Если не считать упоминания о дизентерии, она гордилась этой аннотацией. Воспламененная собственным восторгом, она приложила все силы, чтобы как можно лучше представить книгу, никак не тянувшую на сенсацию.
Найджел кивнул:
— Да… в общем, сейчас я все это уже знаю. Но… гм… полагаю, мы… как бы это сказать… зациклились на названии — понимаете, в такой спешке никто просто не успел прочитать всю аннотацию. Ну и… гм… полагаю, мы пришли к чересчур поспешным выводам.
В его голосе прозвучали безошибочные нотки смущения.
— К каким выводам? Во имя всего святого, о чем, по-вашему, «Сосущие камни»?
— Гм… ну… полагаю, мы как бы решили, что книга посвящена… гм… ну, девочкам-группи.
— Девочкам-группи? — ахнула Грейс. — Тем, что постоянно преследуют рок-идолов и стремятся при первом удобном случае залезть к ним в постель?
Найджел упорно не отрывал взгляда от ее ног.
— Ну, если точнее, поклонницам «Катящихся камней». Понимаете, нас ввело в заблуждение название. «Сосущие камни». Мы подумали… ну, вы понимаете…
Грейс отчаянно боролась с неудержимым желанием забить Найджела до смерти колышком от шатра.
— Но почему вы так долго тянули? — спросила она. — Почему выступление Генри Муна было отменено только сегодня утром?
— Мы не догадывались, в чем дело, до тех пор, пока не увидели автора, — наконец повернул к ней лицо, искаженное стыдом, Найджел. — Видите ли, мы считали, что Генри Мун — это женщина.
— Женщина?
— Ну да, Генриетта.

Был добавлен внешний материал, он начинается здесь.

(* ===== verification/ServerClients.v ===== *)
(** * Handlers of threads and clients, and the calls of other parts *)
From S2P Require Import Prelude Chain Completion Threads ServerObjects ServerSync ServerRequests ServerSelect ServerInv ServerLinks ServerWake ServerKeep ServerHandlers ServerPorts.
Local Open Scope Z_scope.

Lemma good_same_fields st st' X : same_fields st st' -> ws_ready st' = ws_ready st -> good st X -> good st' X.
Proof.
  intros S Hr [I W]. split; [by apply (inv_same_fields st)|]. destruct S as [[R1 R2 R3 R4 R5 R6 R7] E1 _ _ _ _]. intros w f Hw Hs. rewrite R6 in Hw. destruct (W w f Hw Hs) as [A B]. split.
  - intros H. eapply Forall_impl; [by apply A|]. intros h. by apply live_same.
  - intros H. apply (frame_still_mono st st' w f f); [by apply B|done|done|done|by rewrite R5|intros h _; by apply live_same|by rewrite E1| |by rewrite Hr].
    intros conn t obj' _ _ Hobj. exists obj'. by rewrite <- E1.
Qed.

Lemma good_running st X n : good st X -> good (s_running st n) X.
Proof. apply good_same_fields; [split; [by split|done..]|done]. Qed.

Lemma good_next_tid st X n : good st X -> good (s_next_tid st n) X.
Proof. apply good_same_fields; [split; [by split|done..]|done]. Qed.

(** ** The end of a completion wait *)

Lemma conn_wait_object st X c conn o : server_inv st X -> ws_conns st !! c = Some conn -> cn_completion_wait conn = Some o -> exists w, ws_objects st !! o = Some w /\ ob_type w = OBJECT_COMPLETION_WAIT.
Proof. intros I Hc Hw. pose proof (co_wait _ _ (si_conns _ _ I) c conn o Hc Hw) as Ht. unfold type_at in Ht. destruct (ws_objects st !! o) as [w|]; [|done]. injection Ht as Ht. by exists w. Qed.

Lemma conn_thread_object st X c conn t : server_inv st X -> ws_conns st !! c = Some conn -> cn_thread conn = Some t -> exists obj, ws_objects st !! t = Some obj /\ ob_type obj = OBJECT_THREAD.
Proof. intros I Hc Hw. pose proof (co_thread _ _ (si_conns _ _ I) c conn t Hc Hw) as Ht. unfold type_at in Ht. destruct (ws_objects st !! t) as [w|]; [|done]. injection Ht as Ht. by exists w. Qed.

(** A handle to an object no select is linked to is dropped silently. *)
Lemma unlink_silent st X e en obj : good st X -> e ∈ ws_handles st -> ws_entries st !! e = Some en -> ws_objects st !! he_object en = Some obj -> not_linked st (he_object en) -> refs_room st 0 ->
  exists st1, horizon_server_unlink_handle_locked st e = Some st1 /\ ws_objects st1 !! he_object en = Some obj /\
    let st' := free_entry (put_object st1 (he_object en) (o_refs obj (u32 (ob_refs obj - 1)))) e in
    good st' X /\ ws_conns st' = ws_conns st /\ ws_frames st' = ws_frames st /\ refs_room st' 0.
Proof.
  intros G He Hen Ho Hnl Hr. destruct (unlink_ok st X e en (proj1 G) He Hen) as (st1 & E & I1 & U). exists st1. split; [done|]. destruct (un_objects _ _ _ U) as [O1 _ _ O4 O5 _]. rewrite O1. split; [done|]. cbv zeta.
  assert (ws_objects st1 !! he_object en = Some obj) as Ho1 by (by rewrite O1). assert (0 < ob_refs obj) as Hpos by (by apply (inv_ref_pos st1 X (he_object en))). pose proof (Hr _ _ Ho) as Hmax. split.
  - apply good_free_entry; [|simpl; intros Hx%(un_handles _ _ _ U); by destruct Hx]. split; [by apply inv_ref_down; [..|lia]|]. apply wake_put_refs; [done|].
    apply (wake_same_objects st st1 nobody nobody nobody nobody); [apply U|apply U| |done|done|apply G]. intros w f h Hw (Hq & _) _ Hh Hlive.
    destruct (unlinked_live st X st1 e en w f h (proj1 G) U He Hen Hw Hq Hh Hlive) as [|(i & l & Hl & Hfst)]; [done|]. by destruct (Hnl w f i l Hw Hl).
  - simpl. rewrite O4, O5. split; [done|]. split; [done|]. intros p x Hx. simpl in Hx. rewrite O1 in Hx. destruct (decide (p = he_object en)) as [->|Hne]; [rewrite lookup_insert_eq in Hx; injection Hx as <-; simpl; rewrite u32_small by (unfold is_u32; lia); lia|].
    rewrite lookup_insert_ne in Hx by done. by apply (Hr p).
Qed.

(** What the end of a connection leaves of it. *)
Record ended (st st' : wine_server) (c : positive) (conn conn' : horizon_server_connection) : Prop := {
  ed_conns : ws_conns st' = <[c := conn']> (ws_conns st);
  ed_tid : cn_tid conn' = cn_tid conn;
  ed_direct : cn_direct conn' = cn_direct conn;
  ed_wait : cn_completion_wait conn' = None;
  ed_frames : forall w, is_Some (ws_frames st' !! w) -> is_Some (ws_frames st !! w);
  ed_room : refs_room st' 0;
}.

Lemma good_conn_wait st X c conn o : good st X -> ws_conns st !! c = Some conn -> ws_frames st !! c = None -> cn_completion_wait conn = Some o -> idle st (cn_tid conn) -> good (put_conn st c (c_wait conn None 0)) (o :: X).
Proof.
  intros G Hc Hf Hw Hidle. apply (good_put_conn st X (o :: X) c); [done| | |].
  - split; [done|]. intros old o' Hold Hw'. left. rewrite Hc in Hold. by injection Hold as <-.
  - split; simpl; [|done|done|done]. intros t Ht. by apply (co_thread _ _ (si_conns _ _ (proj1 G)) c conn t).
  - intros p. unfold conn_refs_at. rewrite Hc. unfold connection_refs. simpl. rewrite Hw, !occ_app. simpl. rewrite !occ_cons. change (occ p []) with 0%nat. lia.
Qed.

Вполне простительная ошибка…
Он беспомощно улыбнулся.
— Ну да, совершенно простительная. — Голос Грейс стал тихим от бешенства.
«Абсолютно простительная, если ты полный дурак с головой, набитой дерьмом», — мысленно добавила она.
— Кли-тор! Кли-тор! Кли-тор! — громко скандировали набившиеся в «Шпигель-шатер» женщины.
Заведенные до предела Мэрилу Хонигсбаум, они, судя по всему, находились на пути к единению со своими влагалищами.
В этом Грейс с ними было не по пути. Она бросилась прочь от шатра, чтобы сообщить ужасную новость Генри, и ей в нос ударил сильный запах навоза.
Всю обратную дорогу в поезде Грейс не могла смотреть Генри в глаза. Она уже давно перестала ощущать стыд каждой порой и каждым нервным окончанием; поры и нервные окончания больше не воспринимались по отдельности. Они слились друг с другом, превратив тело Грейс в одно покрывало стыда. Решительно отвернув пылающее лицо к окну, она смотрела на пробегающие мимо поля и пасущихся коров, таких спокойных и мирных в сравнении с ней. «Эх, если бы только я была коровой, — тоскливо думала Грейс. — Кем угодно, только бы не сотрудницей рекламного отдела издательства!»
Однако самым страшным было невозмутимое, жутко рассудительное отношение Генри к случившейся катастрофе.
— Но это же совершенно понятно, — настаивал он. — Ну да, разумеется, в идеале организаторы могли бы прочитать книгу, но мне понятно, почему они решили, что рассказ о девочках-группи соберет толпы поклонников. Сейчас никому нет дела до исследователей. Ей-богу, мне нужно писать о чем-нибудь другом. Быть может, — добавил он, грустно скривив большой рот, — будет лучше, если я стану писать «мужские» романы. Майк Блоук определенно кое-чего добился. В конце концов, именно здесь можно сделать деньги.
Генри был невыносимо весел и постоянно сыпал шутками, пытаясь подбодрить Грейс. Когда поезд наконец — Грейс, отчаянно желавшей бежать с места своего позора, к этому времени уже казалось, что они путешествуют несколько недель, — дотащился до вокзала, Генри даже выдернул из ее вертикального чемодана длинную металлическую рукоятку, сделав вид, что это бомба. Все находившиеся на перроне рассмеялись — за исключением Грейс. Она укрепилась в мысли, что необъяснимо хорошее настроение Генри вызвано тем, что он в душе смеется над ней. Ну, разумеется, смеется. И разве его можно в этом винить? Сперва позволив ему трахнуть ее — несмотря на то, что у нее есть возлюбленный, — она затем сама трахнула его выступление на престижном литературном фестивале. Над ней смеются — и поделом ей! Она вела себя просто нелепо. Быть может, Генри даже проникнется к ней жалостью. То обстоятельство, что о Вчерашнем Вечере до сих пор не было произнесено ни слова, казалось Грейс все более зловещим.